**Excerpted records:**

________

Definition get_segment (r : ref) : M Segment := fun s => (Ok (segment_at s r), s).
Definition get_digit (r : ref) : M Digit := fun s => (Ok (digit_at s r), s).
Definition get_list (r : ref) : M (list ref) := fun s => (Ok (list_at s r), s).
Definition get_display (r : ref) : M Display := fun s => (Ok (display_at s r), s).

(** [segment.isOn = v] on the Segment object at [r]. *)
Definition set_isOn (r : ref) (v : bool) : M unit :=
  fun s =>
    (Ok tt,
     {| segment_at := fun r' => if decide (r' = r) then {| isOn := v |}
                                else segment_at s r';
        digit_at := digit_at s;
        list_at := list_at s;
        display_at := display_at s |}).

(** [d[key]]. *)
Definition dict_getitem (d : gmap SegmentName ref) (key : SegmentName) : result ref :=
  match d !! key with
  | Some r => Ok r
  | None => Raise (KeyError key)
  end.

(** [d.values()], each value once per key. *)
Definition dict_values (d : gmap SegmentName ref) : list ref := (map_to_list d).*2.

(** [for x in xs: body(x)]. *)
Fixpoint for_each {A} (xs : list A) (body : A -> M unit) : M unit :=
  match xs with
  | [] => ret tt
  | x :: xs' => (body x ;;; for_each xs' body)%M
  end.

(** [[f(x) for x in xs]]. *)
Fixpoint mmap {A B} (f : A -> M B) (xs : list A) : M (list B) :=
  match xs with
  | [] => ret []
  | x :: xs' => (y <- f x ;; ys <- mmap f xs' ;; ret (y :: ys))%M
  end.

(** ** Public Clock API *)

Definition ClearDisplay (display : ref) : M unit :=
  (d <- get_display display ;;
   digit_refs <- get_list (digits d) ;;
   for_each digit_refs (fun digit =>
     dg <- get_digit digit ;;
     for_each (dict_values (segments dg)) (fun segment =>
       set_isOn segment false)))%M.
Lemma MergeWith_union_witness :
  (forall a b, less Z.ltb a b -> Z.ltb a b = true) /\
  avl tree_1 /\ avl tree_23 /\
  (forall a c, In a (VisitInOrder tree_1) -> In c (VisitInOrder tree_23) ->
               less Z.ltb a c) /\
  exists r,
    MergeWith Z.ltb tree_1 tree_23 = Ok (r, nullptr) /\
    (forall x, In x (VisitInOrder r) <->
               In x (VisitInOrder tree_1) \/ In x (VisitInOrder tree_23)) /\
    VisitInOrder r = VisitInOrder tree_1 ++ VisitInOrder tree_23.
Proof.
  assert (A1 : avl tree_1) by solve_avl.
  assert (A2 : avl tree_23) by solve_avl.
  assert (H : forall a c, In a (VisitInOrder tree_1) ->
                          In c (VisitInOrder tree_23) -> less Z.ltb a c).
  { simpl. intros a c [<-|[]] [<-|[<-|[]]]; reflexivity. }
  assert (L : forall a b, less Z.ltb a b -> Z.ltb a b = true)
    by (intros a b Hab; exact Hab).
  split; [exact L|]. split; [exact A1|]. split; [exact A2|].
  split; [exact H|].
  exact (@MergeWith_union Z Z.ltb unit _ Z.ltb tree_1 tree_23 L A1 A2 H).
Defined.

Lemma Split_null_handle_throws_witness :
  tree_1 <> nullptr /\
  Split Z.ltb tree_1 None true =
  (tree_1, Throw (invalid_argument "Split: the p argument must be non-null")).
Proof.
  assert (N : tree_1 <> nullptr) by discriminate.
  split; [exact N|].
  exact (@Split_null_handle_throws Z unit _ Z.ltb tree_1 true N).
Defined.

Lemma Add_inserts_witness :
  avl tree_123 /\ ordered Z.ltb tree_123 /\
  (In 4%Z (VisitInOrder tree_123) ->
   Add Z.ltb tree_123 4%Z = Ok (false, tree_123)) /\
  (~ In 4%Z (VisitInOrder tree_123) ->
   exists t',
     Add Z.ltb tree_123 4%Z = Ok (true, t') /\
     (forall x, In x (VisitInOrder t') <->
                x = 4%Z \/ In x (VisitInOrder tree_123)) /\
     (tree_123 = nullptr /\ t' = new_Node 4%Z \/
      exists where_ up dir,
        Find Z.ltb tree_123 4%Z = (where_, up) /\
        children where_ dir = nullptr /\
        (dir = I0 /\
         (exists k, GetKey where_ = Some k /\ less Z.ltb 4%Z k) \/
         dir = I1 /\
         (exists k, GetKey where_ = Some k /\ less Z.ltb k 4%Z)) /\
        Rebalance up (UpdateNodeState
                        (set_children where_ dir (new_Node 4%Z)))
        = Ok t')).
Proof.
  assert (A : avl tree_123) by solve_avl.
  assert (O : ordered Z.ltb tree_123) by solve_ordered.
  split; [exact A|]. split; [exact O|].
  exact (@Add_inserts Z Z.ltb unit _ Zltb_STO tree_123 4%Z A O).
Defined.

Lemma Delete_removes_witness :
  avl tree_123 /\ ordered Z.ltb tree_123 /\
  (~ In 2%Z (VisitInOrder tree_123) ->
   Delete Z.ltb tree_123 2%Z = Ok (false, tree_123)) /\
  (In 2%Z (VisitInOrder tree_123) ->
   exists t',
     Delete Z.ltb tree_123 2%Z = Ok (true, t') /\
     (forall x, In x (VisitInOrder t') <->
                In x (VisitInOrder tree_123) /\ x <> 2%Z)).
Proof.
  assert (A : avl tree_123) by solve_avl.
  assert (O : ordered Z.ltb tree_123) by solve_ordered.
  split; [exact A|]. split; [exact O|].
  exact (@Delete_removes Z Z.ltb unit _ Zltb_STO tree_123 2%Z A O).
Defined.

Lemma GetNthSmallest_correct_witness :
  augmented scenario_tree_sized /\
  (8 < length (VisitInOrder scenario_tree_sized) ->
   exists p k, GetNthSmallest scenario_tree_sized 8 = Ok p /\
               node_of p scenario_tree_sized /\ GetKey p = Some k /\
               nth_error (VisitInOrder scenario_tree_sized) 8 = Some k) /\
  (GetNthSmallest scenario_tree_sized 8 = Throw index_out_of_range <->
   length (VisitInOrder scenario_tree_sized) <= 8).
Proof.
  assert (G : augmented scenario_tree_sized)
    by (vm_compute; repeat split; reflexivity).
  split; [exact G|].
  exact (@GetNthSmallest_correct Z scenario_tree_sized 8 G).
Defined.

Lemma Split_MergeWith_round_trip_witness :
  (forall a b, less Z.ltb a b -> Z.ltb a b = true) /\
  avl tree_123 /\ ordered Z.ltb tree_123 /\
  key_at tree_123 [] = Some 2%Z /\
  exists l r t',
    Split Z.ltb tree_123 (Some []) false = (l, Ok r) /\
    MergeWith Z.ltb l r = Ok (t', nullptr) /\
    VisitInOrder t' = VisitInOrder tree_123.
Proof.
  assert (L : forall a b, less Z.ltb a b -> Z.ltb a b = true)
    by (intros a b H; exact H).
  assert (A : avl tree_123) by solve_avl.
  assert (O : ordered Z.ltb tree_123) by solve_ordered.
  split; [exact L|]. split; [exact A|]. split; [exact O|].
  split; [reflexivity|].
  exact (@Split_MergeWith_round_trip Z Z.ltb unit _ Zltb_STO Z.ltb tree_123
           [] 2%Z L A O eq_refl).
Defined.
(** X5. When the request for the details of an ability fails with a
    [RequestException] (no answer, an error status, a body that is no
    JSON), the call does not fail: the ability is kept with its name,
    [is_hidden] and [slot] and without details, a warning with the name
    and the error is printed, and there is no pause. *)
Theorem failed_details_keep_the_ability (env : Env)
    (abilities : list AbilityInfo) (entry : Json) (tr : Trace)
    (ability ability_name hidden ability_slot address : Json) (e : exn) :
  getitem entry "ability" = inr ability ->
  getitem ability "name" = inr ability_name ->
  getitem entry "is_hidden" = inr hidden ->
  getitem entry "slot" = inr ability_slot ->
  getitem ability "url" = inr address ->
  (env_get env tr address = inl e
   \/ exists response,
        env_get env tr address = inr response
        /\ (raise_for_status response = inl e
            \/ (raise_for_status response = inr tt
                /\ json response = inl e))) ->
  isinstance e RequestException = true ->
  ability_step env abilities entry tr
  = (inr (abilities ++ [{| name := ability_name; is_hidden := hidden;
                           slot := ability_slot; details := None |}])%list,
     (tr ++ [EvGet address 10;
             EvPrint ("Warning: Could not fetch detailed info for ability '"
                        ++ str ability_name ++ "': " ++ exc_str e)])%list).
Proof.
  intros H1 H2 H3 H4 H5 Hfail He.
  unfold ability_step, bind, lift, try_except, ret, print, emit.
  rewrite H1, H2, H3, H4.
  unfold fetch_details, bind, lift, requests_get. rewrite H1, H5.
  destruct Hfail as [Hget|(response & Hget & [Hs|[Hs Hj]])]; rewrite Hget.
  - cbn [find_clause]. rewrite He. cbn [name]. now rewrite <- app_assoc.
  - rewrite Hs. cbn [find_clause]. rewrite He. cbn [name].
    now rewrite <- app_assoc.
  - rewrite Hs, Hj. cbn [find_clause]. rewrite He. cbn [name].
    now rewrite <- app_assoc.
Qed.

Lemma failed_details_keep_the_ability_sample :
  let entry := Samples.S.ability_entry "solar-power" true 3 in
  let address := JStr (base_url ++ "/ability/solar-power") in
  ability_step (Samples.S.env_of Samples.S.pokeapi) [] entry []
  = (inr ([] ++ [{| name := JStr "solar-power"; is_hidden := JBool true;
                    slot := JInt 3; details := None |}])%list,
     ([] ++ [EvGet address 10;
             EvPrint ("Warning: Could not fetch detailed info for ability '"
                        ++ str (JStr "solar-power") ++ "': "
                        ++ "503 Server Error: Service Unavailable for url: "
                        ++ base_url ++ "/ability/solar-power")])%list).
Proof.
  intros entry address.
  apply (failed_details_keep_the_ability
           (Samples.S.env_of Samples.S.pokeapi) [] entry []
           (JObj [("name", JStr "solar-power"); ("url", address)])
           (JStr "solar-power") (JBool true) (JInt 3) address
           (mk_exn HTTPError
              ("503 Server Error: Service Unavailable for url: "
                 ++ base_url ++ "/ability/solar-power"))).
  - reflexivity.
  - reflexivity.
  - reflexivity.
  - reflexivity.
  - reflexivity.
  - right. eexists. split; [reflexivity|]. left. reflexivity.
  - reflexivity.
Defined.

(** *** [get_pokemon_stats]: its request and its errors *)

Lemma handlers_keep_trace {A : Type} (body : M Trace A)
    (clauses : list (ExcClass * (exn -> M Trace A))) (tr : Trace) :
  Forall (fun clause => forall e s, snd (snd clause e s) = s) clauses ->
  snd (try_except body clauses tr) = snd (body tr).
Proof.
  intros H. unfold try_except.
  destruct (body tr) as [[e|a] s]; [|reflexivity].
  induction H as [|[cls h] clauses Hh _ IH]; cbn [find_clause];
    [reflexivity|].
  destruct (isinstance e cls); [apply Hh | exact IH].
Qed.

Lemma stats_trace (env : Env) (given : string) (tr : Trace) :
  str_strip env given <> "" ->
  snd (get_pokemon_stats env (JStr given) tr)
  = (tr ++ [EvGet (pokemon_url (str_strip env (str_lower env given))) 10])%list.
Proof.
  intros Hg. unfold get_pokemon_stats. rewrite stats_guard.
  destruct (String.eqb_spec (str_strip env given) "") as [E|_]; [contradiction|].
  rewrite handlers_keep_trace by (repeat constructor).
  unfold bind, requests_get, lift, raise, ret, pokemon_url.
  destruct (env_get env tr _) as [e|response]; [reflexivity|].
  destruct (_ =? _)%Z; [reflexivity|].
  destruct (raise_for_status response); [reflexivity|].
  destruct (json response) as [e|data]; [reflexivity|].
  destruct (getitem data "stats") as [e|data_stats]; [reflexivity|].
  destruct (iterate data_stats) as [e|entries]; [reflexivity|].
  match goal with
  | |- context [for_each ?xs ?f ?a ?s] =>
      destruct (for_each_pure stat_step xs a s
                : exists r, for_each xs f a s = (r, s)) as [r Hr]
  end.
  rewrite Hr.
  destruct r as [e|[[bs sd] t]]; [reflexivity|].
  destruct (getitem data "name"); [reflexivity|].
  destruct (getitem data "id"); reflexivity.
Qed.

(** X6. For a name that is not blank ([strip()] leaves something),
    [get_pokemon_stats] makes exactly one request, whatever comes of it,
    and neither pauses nor prints: the request goes, with a timeout of 10,
    to [/pokemon/] followed by the argument lowercased, then stripped. *)
Theorem stats_makes_one_request (env : Env) (given : string) (tr : Trace) :
  str_strip env given <> "" ->
  snd (get_pokemon_stats env (JStr given) tr)
  = (tr ++ [EvGet (JStr (base_url ++ "/pokemon/"
                           ++ str_strip env (str_lower env given))) 10])%list
  /\ pauses (snd (get_pokemon_stats env (JStr given) tr)) = pauses tr
  /\ warnings (snd (get_pokemon_stats env (JStr given) tr)) = warnings tr.
Proof.
  intros Hg. rewrite (stats_trace env given tr Hg).
  rewrite pauses_app, warnings_app. cbn. rewrite !Nat.add_0_r.
  now repeat split.
Qed.

Lemma stats_makes_one_request_sample :
  let env := Samples.S.env_of Samples.S.pokeapi in
  let run := snd (get_pokemon_stats env (JStr "  ChariZard ") []) in
  run = ([] ++ [EvGet (JStr (base_url ++ "/pokemon/"
                               ++ str_strip env (str_lower env "  ChariZard ")))
                  10])%list
  /\ pauses run = pauses []
  /\ warnings run = warnings [].
Proof.
  intros env run.
  apply (stats_makes_one_request env "  ChariZard " []).
  discriminate.
Defined.

(** What leaves a [try] with the five clauses of the two tools. *)
Lemma five_clauses {A : Type} (body : M Trace A) (a b : exn)
    (c d f : exn -> exn) (tr tr' : Trace) (e : exn) :
  try_except body
    [(Timeout, fun _ => raise a);
     (ConnectionError, fun _ => raise b);
     (RequestException, fun e => raise (c e));
     (KeyError, fun e => raise (d e));
     (Exception, fun e => raise (f e))] tr = (inl e, tr') ->
  exists e0,
    body tr = (inl e0, tr')
    /\ e = (if isinstance e0 Timeout then a
            else if isinstance e0 ConnectionError then b
            else if isinstance e0 RequestException then c e0
            else if isinstance e0 KeyError then d e0
            else if isinstance e0 Exception then f e0
            else e0).
Proof.
  unfold try_except. destruct (body tr) as [[e0|x] s]; [|discriminate].
  cbn [find_clause]. unfold raise. intros H. exists e0.
  repeat match type of H with
         | context [if ?b then _ else _] => destruct b
         end; injection H as <- <-; auto.
Qed.

(** X7. An error that leaves [get_pokemon_stats] is a [ValueError] of the
    checks on the argument, raised before any request, or it has the class
    [RequestException] or [Exception] itself, or it is no [Exception] at
    all (an interrupt, which no clause catches). After the request no
    [ValueError], [KeyError] or [TypeError] leaves the tool. *)
Theorem stats_error_classes (env : Env) (arg : Json) (tr tr' : Trace)
    (e : exn) :
  get_pokemon_stats env arg tr = (inl e, tr') ->
  (exc_class e = ValueError /\ tr' = tr)
  \/ (tr' <> tr
      /\ (exc_class e = RequestException
          \/ exc_class e = Exception
          \/ isinstance e Exception = false)).
Proof.
  intros H.
  assert (Hne : forall x : Event, (tr ++ [x])%list <> tr).
  { intros x Hx. apply (f_equal (@List.length Event)) in Hx.
    rewrite length_app in Hx. cbn in Hx. lia. }
  destruct arg as [| | |given| |];
    try (injection H as <- <-; left; split; reflexivity).
  destruct (String.eqb_spec (str_strip env given) "") as [E|E].
  - unfold get_pokemon_stats in H. rewrite stats_guard, E in H.
    injection H as <- <-. left. split; reflexivity.
  - right. pose proof (stats_trace env given tr E) as Ht.
    rewrite H in Ht. cbn [snd] in Ht. subst tr'. split; [apply Hne|].
    unfold get_pokemon_stats in H. rewrite stats_guard in H.
    destruct (String.eqb_spec (str_strip env given) "") as [E'|_]; [contradiction|].
    apply five_clauses in H as (e0 & _ & ->).
    destruct (isinstance e0 Timeout); [left; reflexivity|].
    destruct (isinstance e0 ConnectionError); [left; reflexivity|].
    destruct (isinstance e0 RequestException); [left; reflexivity|].
    destruct (isinstance e0 KeyError); [right; left; reflexivity|].
    destruct (isinstance e0 Exception) eqn:Ee; [right; left; reflexivity|].
    right; right; exact Ee.
Qed.
(** X6.  Output with at least one visible ASCII byte is never blank,
    whatever surrounds it: Read keeps the identity on such an output. *)
Theorem blank_visible (stdout : string) :
  someByte visible stdout = true -> blank stdout = false.
Proof.
  intros H. unfold blank, strings.TrimSpace.
  pose proof (@TrimLeftSpace_keeps_visible (String.length stdout) stdout (le_n _) H) as H1.
  set (t := strings.TrimLeftSpace stdout) in *.
  pose proof (@TrimLeftSpace_keeps_visible (String.length t) t (le_n _) H1) as H2.
  destruct t as [| c t']; [discriminate H1 |].
  cbn [strings.TrimRightSpace].
  destruct (strings.TrimLeftSpace (String c t')) as [| c' u]; [discriminate H2 |].
  reflexivity.
Qed.

(** ** More on the adapter *)

Section AdapterMore.

Context {env : Env}.

Lemma noRuns_runsOf (evs : list Event) : noRuns evs -> runsOf evs = [].
Proof.
  unfold noRuns, runsOf. induction evs as [| e evs IH]; [reflexivity |].
  cbn [existsb filter]. intros H. apply orb_false_elim in H as [He Hevs].
  rewrite He. now apply IH.
Qed.

Lemma runsOf_app (evs1 evs2 : list Event) :
  runsOf (evs1 ++ evs2) = runsOf evs1 ++ runsOf evs2.
Proof. apply filter_app. Qed.

(** *** Create *)

Lemma selflinksLoop_ok (stdout : string) (items : list Item) :
  forall acc selflinks,
    selflinksLoop stdout items acc = inr selflinks ->
    selflinks = acc ++ map selflinkOf items
    /\ Forall (fun item => selflinkOf item <> "") items.
Proof.
  induction items as [| item rest IH]; intros acc selflinks H; cbn [selflinksLoop] in H.
  - inversion H; subst. split; [now rewrite app_nil_r | constructor].
  - fold (selflinkOf item) in H.
    destruct (String.eqb_spec (selflinkOf item) "") as [_ | Hne]; [discriminate H |].
    destruct (IH _ _ H) as [Hs Hall]. split.
    + rewrite Hs, <- app_assoc. reflexivity.
    + now constructor.
Qed.

Lemma selflinksLoop_missing (stdout : string) (items : list Item) :
  Exists (fun item => selflinkOf item = "") items ->
  forall acc,
    selflinksLoop stdout items acc
    = inl (Errorf ("could not parse self-link from response " ++ stdout)%string).
Proof.
  induction 1 as [item rest Hitem | item rest _ IH]; intros acc; cbn [selflinksLoop];
    fold (selflinkOf item).
  - now rewrite Hitem.
  - destruct (selflinkOf item =? ""); [reflexivity | apply IH].
Qed.



(** X9.  When the structured get succeeds but one of the decoded items has
    no self-link, Create fails with the could-not-parse error quoting the
    whole output, and sets no identity, whatever the other items hold. *)
Theorem create_missing_selflink (d : ResourceData) (m : config) (st : St)
        (path : string) (cleanup : St -> St) (st1 st2 st3 : St)
        (out1 out : string) (items : list Item) :
  kubeconfigPath m st = ((path, cleanup, None), st1) ->
  run (withStdin (kubectl m path ["apply"; "-f"; "-"]) (content d)) st1
  = ((None, out1), st2) ->
  run (withStdin (kubectl m path ["get"; "-f"; "-"; "-o"; "json"]) (content d)) st2
  = ((None, out), st3) ->
  json_Unmarshal out = inr items ->
  Exists (fun item => selflinkOf item = "") items ->
  resourceManifestCreate d m st
  = (Some (Errorf ("could not parse self-link from response " ++ out)%string),
     d, cleanup st3).
Proof.
  intros Hk Happly Hget Hjson Hex.
  unfold resourceManifestCreate. rewrite Hk, Happly, Hget, Hjson.
  destruct items as [| item rest]; [inversion Hex |].
  cbn [List.length Nat.eqb].
  now rewrite (selflinksLoop_missing out Hex).
Qed.

(** *** Delete and Read *)

(** *** Locators that do not decode *)

Lemma deleteResource_invalid (m : config) (selflink : string) (st : St) :
  snd (resourceFromSelflink selflink) = false ->
  deleteResource m selflink st = (Some (invalidId selflink), st).
Proof.
  unfold deleteResource.
  destruct (resourceFromSelflink selflink) as [[r ns] ok]. cbn [snd].
  now intros ->.
Qed.

Lemma readResource_invalid (d : ResourceData) (m : config) (selflink : string) (st : St) :
  snd (resourceFromSelflink selflink) = false ->
  readResource d m selflink st = (Some (invalidId selflink), d, st).
Proof.
  unfold readResource.
  destruct (resourceFromSelflink selflink) as [[r ns] ok]. cbn [snd].
  now intros ->.
Qed.

Lemma attemptAll_delete_invalid (m : config) (ls : list string) (st : St) :
  Forall (fun selflink => snd (resourceFromSelflink selflink) = false) ls ->
  attemptAll (deleteResource m) ls st
  = (map (fun selflink => Some (invalidId selflink)) ls, st).
Proof.
  induction 1 as [| selflink rest Hsl _ IH]; [reflexivity |].
  cbn [attemptAll map]. rewrite deleteResource_invalid by exact Hsl. now rewrite IH.
Qed.

Lemma readLoop_invalid (m : config) (ls : list string) :
  Forall (fun selflink => snd (resourceFromSelflink selflink) = false) ls ->
  forall errs d st,
    readLoop m ls errs d st = (errs ++ map invalidId ls, d, st).
Proof.
  induction 1 as [| selflink rest Hsl _ IH]; intros errs d st.
  - cbn. now rewrite app_nil_r.
  - cbn [readLoop map]. rewrite readResource_invalid by exact Hsl. rewrite IH.
    cbn [appendErr]. now rewrite <- app_assoc.
Qed.

(** X12.  On a stored identity none of whose segments decodes (the empty
    identity is one), Read and Delete run nothing and change nothing, the
    identity included, and return one invalid-id error per segment, Read
    in the order of the segments and Delete in the reverse order. *)
Theorem undecodable_identity (d : ResourceData) (m : config) (st : St) :
  Forall (fun selflink => snd (resourceFromSelflink selflink) = false)
         (strings.Split (Id d) resourceIDSelflinkDelim) ->
  resourceManifestRead d m st
  = (Some (errorList (map invalidId (strings.Split (Id d) resourceIDSelflinkDelim))),
     d, st)
  /\ resourceManifestDelete d m st
     = (Some (errorList (map invalidId
                             (rev (strings.Split (Id d) resourceIDSelflinkDelim)))),
        d, st).
Proof.
  intros Hall. split.
  - unfold resourceManifestRead. rewrite readLoop_invalid by exact Hall. cbn [app].
    rewrite errsResult_cons; [reflexivity |].
    intros H. apply map_eq_nil in H. exact (Split_delim_not_nil _ H).
  - unfold resourceManifestDelete.
    rewrite deleteLoop_attemptAll by lia. rewrite firstn_all.
    rewrite attemptAll_delete_invalid by (apply Forall_rev; exact Hall).
    rewrite failures_all. cbn [app].
    rewrite errsResult_cons; [reflexivity |].
    intros H. apply map_eq_nil in H.
    apply (f_equal (@rev string)) in H. rewrite rev_involutive in H.
    exact (Split_delim_not_nil _ H).
Qed.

________

**Problem description:** Lines containing the string "content" are the ones to copy from the entries above.

**Answer below:**
  run (withStdin (kubectl m path ["apply"; "-f"; "-"]) (content d)) st1
  run (withStdin (kubectl m path ["get"; "-f"; "-"; "-o"; "json"]) (content d)) st2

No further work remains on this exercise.